RECORDS PROVIDED Start Marker

(* ===== verification/Balloon.v ===== *)
(** * The balloon device ([devices/src/virtio/balloon/device.rs],
      [event_handler.rs])

    Only free-page reporting does anything: the driver lists pages it does not
    use and the device tells the host to drop them ([madvise] with
    [MADV_DONTNEED]).  Where a guest address lies in the host's address space
    is the interface [HostMapping]; the calls to [madvise] are a log.  The other
    queues are only emptied of their events. *)

From S2P Require Import Prelude GuestMem VirtQueue.

(** [get_host_address] *)
Class HostMapping (M : Type) := gm_host : M -> Z -> option Z.

(** A region is mapped in one piece; addresses outside all regions have no
    host address; writing memory moves nothing. *)
Class HostMappingLaws (M : Type) `{GuestMemory M, !HostMapping M} : Prop := {
  gm_host_region m a s l : gm_find_region m a = Some (s, l) ->
    exists h, forall b, s <= b < s + l -> gm_host m b = Some (h + (b - s));
  gm_host_none m a : gm_find_region m a = None -> gm_host m a = None;
  gm_host_write m a bs m' : gm_write m a bs = Some m' -> gm_host m' = gm_host m;
}.

Module Balloon.
Import VirtQueue.

Definition IFQ_INDEX : nat := 0.
Definition DFQ_INDEX : nat := 1.
Definition STQ_INDEX : nat := 2.
Definition PHQ_INDEX : nat := 3.
Definition FRQ_INDEX : nat := 4.
Definition VIRTIO_MMIO_INT_VRING : Z := 1.
Definition VIRTIO_F_VERSION_1 : Z := 32.
Definition VIRTIO_ID_BALLOON : Z := 5.
Definition VIRTIO_BALLOON_F_STATS_VQ : Z := 1.
Definition VIRTIO_BALLOON_F_FREE_PAGE_HINT : Z := 3.
Definition VIRTIO_BALLOON_F_REPORTING : Z := 5.
Definition NUM_QUEUES : nat := 5.
Definition QUEUE_SIZES : list Z := replicate NUM_QUEUES 256.
Definition AVAIL_FEATURES : Z :=
  (1 .<< VIRTIO_F_VERSION_1) .| (1 .<< VIRTIO_BALLOON_F_STATS_VQ) .|
  (1 .<< VIRTIO_BALLOON_F_FREE_PAGE_HINT) .| (1 .<< VIRTIO_BALLOON_F_REPORTING).

Record VirtioBalloonConfig := mkConfig {
  num_pages : Z; actual : Z; free_page_report_cmd_id : Z; poison_val : Z;
}.

Definition config_bytes (c : VirtioBalloonConfig) : list byte :=
  le_bytes 4 (num_pages c) ++ le_bytes 4 (actual c) ++ le_bytes 4 (free_page_report_cmd_id c) ++
  le_bytes 4 (poison_val c).

Section device.
Context {M : Type} `{GuestMemory M, !HostMapping M}.

Record Balloon := mkBalloon {
  queues : list Queue; acked_features : Z; interrupt_status : Z; device_state : option M; config : VirtioBalloonConfig;
  intc : bool; irq_line : option Z; released : list (Z * Z);
}.

Definition balloon_new : Balloon :=
  mkBalloon (map Queue_new QUEUE_SIZES) 0 0 None (mkConfig 0 0 0 0) false None [].

Definition read_config (d : Balloon) (offset : Z) (data : list byte) : list byte :=
  config_read (config_bytes (config d)) offset data.

Definition activate (d : Balloon) (m : M) (activate_ok : bool) : result unit Balloon :=
  if negb (length (queues d) =? NUM_QUEUES)%nat then Err tt
  else if negb activate_ok then Err tt
  else Ok (mkBalloon (queues d) (acked_features d) (interrupt_status d) (Some m) (config d) (intc d) (irq_line d)
             (released d)).

Definition is_activated (d : Balloon) : bool := match device_state d with Some _ => true | None => false end.

Definition signal_used_queue (d : Balloon) (evt_ok : bool) : outcome (bool * Balloon) :=
  let d := mkBalloon (queues d) (acked_features d) (interrupt_status d .| VIRTIO_MMIO_INT_VRING) (device_state d)
             (config d) (intc d) (irq_line d) (released d) in
  if intc d then _ ← unwrap (irq_line d); Ret (true, d) else Ret (evt_ok, d).

(** What the loop works on; [log] are the ranges given to [madvise]. *)
Record Work := mkWork { mem : M; queue : Queue; log : list (Z * Z) }.

Fixpoint release (m : M) (l : list DescriptorChain) (log : list (Z * Z)) : outcome (list (Z * Z)) :=
  match l with
  | [] => Ret log
  | desc :: l =>
      host_addr ← unwrap (gm_host m (addr desc));
      release m l (log ++ [(host_addr, len desc)])
  end.

(** One round of [process_frq]. *)
Definition frq_round (w : Work) : outcome (bool * Work) :=
  '(head, q) ← pop (mem w) (queue w);
  match head with
  | None => Ret (false, mkWork (mem w) q (log w))
  | Some head =>
      log ← release (mem w) (into_iter (mem w) head) (log w);
      let '(_, q, m) := add_used (mem w) q (index head) 0 in
      Ret (true, mkWork m q log)
  end.

Definition process_frq (fuel : nat) (d : Balloon) : option (outcome (bool * Balloon)) :=
  match device_state d, queues d !! FRQ_INDEX with
  | Some m, Some q =>
      let w := mkWork m q (released d) in
      let have_used := match frq_round w with Ret (b, _) => b | Panic => false end in
      match round_loop frq_round fuel w with
      | None => None
      | Some Panic => Some Panic
      | Some (Ret w) =>
          Some (Ret (have_used,
            mkBalloon (<[FRQ_INDEX := queue w]> (queues d)) (acked_features d) (interrupt_status d) (Some (mem w))
              (config d) (intc d) (irq_line d) (log w)))
      end
  | _, _ => Some Panic
  end.

Definition handle_frq_event (fuel : nat) (d : Balloon) (is_in read_ok evt_ok : bool) : option (outcome Balloon) :=
  if negb is_in then Some (Ret d)
  else if negb read_ok then Some (Ret d)
  else
    match process_frq fuel d with
    | None => None
    | Some Panic => Some Panic
    | Some (Ret (false, d)) => Some (Ret d)
    | Some (Ret (true, d)) =>
        Some ('(ok, d) ← signal_used_queue d evt_ok; if ok : bool then Ret d else Panic)
    end.

(** ** Facts *)

Context `{!GuestMemoryLaws M, !HostMappingLaws M}.

Definition view (w : Work) : M * Queue := (mem w, queue w).

Lemma frq_round_pops : pops_one frq_round view.
Proof.
  intros w b w'. unfold frq_round, view. destruct (pop (mem w) (queue w)) as [[[c|] q]|] eqn:Ep;
    cbn [mbind outcome_bind]; [| |done].
  - destruct (release _ _ _) as [lg|]; cbn [mbind outcome_bind]; [|done].
    destruct (add_used _ _ _ _) as [[r q'] m] eqn:Ea. intros [= <- <-]. exists c, q. split; [done|].
    by apply add_used_next_avail in Ea.
  - apply pop_result in Ep as Hq. subst q. intros [= <- <-]. cbn. split; [by destruct w|done].
Qed.

(** Free-page reporting terminates within one round more than the driver
    has published reports, and stops only when no chain is left (or panics on a
    report the host mapping does not know). *)
Theorem frq_drains fuel w :
  index_kept frq_round view w -> outstanding (mem w) (queue w) < Z.of_nat fuel ->
  exists o, round_loop frq_round fuel w = Some o /\
    forall w', o = Ret w' -> pop (mem w') (queue w') = Ret (None, queue w').
Proof. apply (round_loop_drains _ _ fuel w frq_round_pops). Qed.

(** The host range of a guest range. *)
Definition host_range (m : M) (d : DescriptorChain) : Z * Z := (default 0 (gm_host m (addr d)), len d).

Lemma release_mapped m l lg :
  Forall (fun d => gm_in_range m (addr d) = true) l -> release m l lg = Ret (lg ++ map (host_range m) l).
Proof.
  revert lg. induction l as [|d l IH]; intros lg Hl; cbn [release map]; [by rewrite app_nil_r|].
  apply Forall_cons in Hl as [Hd Hl]. apply gm_in_range_region in Hd as [[s n] Hr].
  destruct (gm_host_region m (addr d) s n Hr) as [h Hh]. pose proof (gm_find_region_spec _ _ _ _ Hr) as Hb.
  unfold host_range at 1. rewrite (Hh _ Hb). cbn [unwrap mbind outcome_bind default].
  rewrite IH by done. by rewrite <- app_assoc.
Qed.

(** A report whose pages start inside guest memory is carried out: each
    range goes to the host at its own address and with its length, and when it
    ends inside the region it starts in it stays inside the region's host
    memory; the chain is returned once and no guest memory outside the used
    ring changes. *)
Theorem report_released w avail hd c lg :
  avail_ok (mem w) (queue w) -> used_ok (mem w) (queue w) -> avail_idx (mem w) (queue w) = Ok avail ->
  avail <> next_avail (queue w) -> avail_slot (mem w) (queue w) (next_avail (queue w)) = Some hd -> 0 <= hd ->
  checked_new (mem w) (q_desc_table (queue w)) (size (queue w)) hd = Some c ->
  Forall (fun d => gm_in_range (mem w) (addr d) = true) (into_iter (mem w) c) ->
  used_log (mem w) (queue w) lg -> Zlength lg < size (queue w) ->
  exists w', frq_round w = Ret (true, w') /\
    log w' = log w ++ map (host_range (mem w)) (into_iter (mem w) c) /\
    (forall d s n, d ∈ into_iter (mem w) c -> gm_find_region (mem w) (addr d) = Some (s, n) ->
       exists h, (forall b, s <= b < s + n -> gm_host (mem w) b = Some (h + (b - s))) /\
         host_range (mem w) d = (h + (addr d - s), len d)) /\
    used_log (mem w') (queue w') (lg ++ [(hd, 0)]) /\
    (forall a k, a + Z.of_nat k <= used_ring (queue w) \/ used_ring (queue w) + (6 + 8 * size (queue w)) <= a ->
       gm_read (mem w') a k = gm_read (mem w) a k).
Proof.
  intros Ha Hu Hi Hne Hs Hh Hc Hin Hlog Hl. unfold frq_round. rewrite (pop_exact _ _ avail hd Ha Hi Hs), Hc.
  apply Z.eqb_neq in Hne. rewrite Hne. cbn [mbind outcome_bind]. rewrite release_mapped by done.
  cbn [mbind outcome_bind]. apply checked_new_Some in Hc as (Hlt & Hix & _).
  set (q1 := set_next_avail _ _). assert (used_ok (mem w) q1) as Hu1 by (destruct Hu; by split).
  destruct (add_used_effect (mem w) q1 (index c) 0 Hu1) as (m2 & m3 & H2 & H3 & Hadd); [cbn; lia|done|].
  rewrite Hadd. eexists. split; [done|]. cbn [mem queue log]. split; [done|]. split_and!.
  - intros d s n Hd Hr. destruct (gm_host_region _ _ _ _ Hr) as [h Hm]. exists h. split; [done|].
    unfold host_range. rewrite (Hm (addr d)); [done|]. by apply gm_find_region_spec in Hr.
  - rewrite <- Hix. eapply (add_used_log (mem w) q1); try done; [cbn; lia|apply (ao_small _ _) in Ha; cbn; lia].
  - intros a k Hak. by apply (add_used_frame (mem w) q1 m2 m3 (index c) 0 Hu1 H2 H3).
Qed.

(** A report outside guest memory panics the device. *)
Lemma unmapped_report_panics m d l lg : gm_find_region m (addr d) = None -> release m (d :: l) lg = Panic.
Proof. intros Hr. cbn [release]. by rewrite (gm_host_none _ _ Hr). Qed.
End device.

(** ** A concrete mapping, and witnesses *)

Definition HOST_BASE : Z := 0x7f0000000000.

#[global] Instance flat_host : HostMapping FlatMem :=
  fun m a => if fm_in_range m a then Some (HOST_BASE + (a - fm_start m)) else None.

#[global] Instance flat_host_laws : HostMappingLaws FlatMem.
Proof.
  split.
  - intros m a s l Hr. cbn in Hr. unfold fm_find_region in Hr. destruct (fm_in_range m a) eqn:E; [|done].
    injection Hr as <- <-. exists HOST_BASE. intros b Hb. unfold gm_host, flat_host, fm_in_range in *.
    destruct (fm_wf m); [|done]. cbn [andb] in *.
    replace (fm_start m <=? b) with true by lia. by replace (b <? _) with true by lia.
  - intros m a Hr. cbn in Hr. unfold fm_find_region in Hr. unfold gm_host, flat_host. by destruct (fm_in_range m a).
  - intros m a bs m' Hw. unfold gm_host, flat_host.
    assert (fm_in_range m' = fm_in_range m) as -> by exact (proj1 (gm_write_range m m' a bs Hw)).
    apply fm_write_Some in Hw as (_ & _ & _ & _ & ->). done.
Qed.

(** Descriptor 0 reports [n] bytes at 240; memory ends at 256. *)
Definition demo_mem (n : Z) : FlatMem := mkFlat 0
  (le_bytes 8 240 ++ le_bytes 4 n ++ le_bytes 2 2 ++ le_bytes 2 0 ++ replicate 48 0 ++
   le_bytes 2 0 ++ le_bytes 2 1 ++ replicate 60 0 ++ replicate 128 0).

Definition demo_queue : Queue := {|
  max_size := 4; size := 4; ready := true; q_desc_table := 0; avail_ring := 64; used_ring := 128;
  next_avail := 0; next_used := 0; event_idx_enabled := false; num_added := 0 |}.

Definition demo_work (n : Z) : Work (M := FlatMem) := mkWork (demo_mem n) demo_queue [].

Lemma report_demo_avail_ok : avail_ok (demo_mem 16) demo_queue.
Proof. split; try (simpl; lia); try done; try (split; vm_compute; congruence); vm_compute; by eexists. Qed.

Lemma report_demo_used_ok : used_ok (demo_mem 16) demo_queue.
Proof.
  split; try (simpl; lia); try done; try (split; vm_compute; congruence);
    try (split; [simpl; lia|by exists 16384]); vm_compute; by eexists.
Qed.

(** The length of a report is not compared with the region: a report that
    starts in the last 16 bytes of a region may name a page, and host memory
    after the region is dropped. *)
Lemma report_past_region :
  exists w', frq_round (demo_work 4096) = Ret (true, w') /\ log w' = [(HOST_BASE + 240, 4096)] /\
    gm_find_region (demo_mem 4096) 240 = Some (0, 256).
Proof. eexists. split; [vm_compute; reflexivity|]. split; vm_compute; reflexivity. Qed.

Lemma report_released_witness :
  exists w', frq_round (demo_work 16) = Ret (true, w') /\ log w' = [(HOST_BASE + 240, 16)].
Proof.
  destruct (report_released (demo_work 16) 1 0
    {| desc_table := 0; queue_size := 4; ttl := 4; index := 0; addr := 240; len := 16; flags := 2; next := 0 |} []
    report_demo_avail_ok report_demo_used_ok) as (w' & Hr & Hl & _).
  - vm_compute. reflexivity.
  - vm_compute. congruence.
  - vm_compute. reflexivity.
  - lia.
  - vm_compute. reflexivity.
  - constructor; [vm_compute; reflexivity|constructor].
  - intros k e Hk. discriminate Hk.
  - vm_compute. reflexivity.
  - exists w'. split; [exact Hr|]. rewrite Hl. vm_compute. reflexivity.
Defined.

Definition demo_work' : Work (M := FlatMem) :=
  match frq_round (demo_work 16) with Ret (_, w) => w | Panic => demo_work 16 end.

Lemma report_demo_rounds :
  frq_round (demo_work 16) = Ret (true, demo_work') /\ exists w, frq_round demo_work' = Ret (false, w).
Proof. split; [vm_compute; reflexivity|]. eexists. vm_compute. reflexivity. Qed.

Lemma demo_index_kept : index_kept frq_round view (demo_work 16).
Proof.
  destruct report_demo_rounds as [H1 [b H2]]. intros w1 w2 Hr Hs.
  destruct (one_step (fun a b => frq_round a = Ret (true, b)) (demo_work 16) demo_work' w1 w2) as [-> ->]; [| |done..|].
  - intros z Hz. rewrite H1 in Hz. congruence.
  - intros z Hz. rewrite H2 in Hz. discriminate Hz.
  - vm_compute. reflexivity.
Qed.

Lemma frq_drains_witness : exists o, round_loop frq_round 2 (demo_work 16) = Some o.
Proof.
  destruct (frq_drains 2 (demo_work 16) demo_index_kept) as (o & Ho & _); [vm_compute; reflexivity|].
  exists o. exact Ho.
Defined.
End Balloon.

RECORDS PROVIDED End Marker

Please output the lines of the listing above that fall in the stretch from the one with "Lemma demo_index_kept : index_kept" through the one with "- intros z Hz. rewrite H1", exactly and only those.

EXERCISE SOLUTION:
Lemma demo_index_kept : index_kept frq_round view (demo_work 16).
Proof.
  destruct report_demo_rounds as [H1 [b H2]]. intros w1 w2 Hr Hs.
  destruct (one_step (fun a b => frq_round a = Ret (true, b)) (demo_work 16) demo_work' w1 w2) as [-> ->]; [| |done..|].
  - intros z Hz. rewrite H1 in Hz. congruence.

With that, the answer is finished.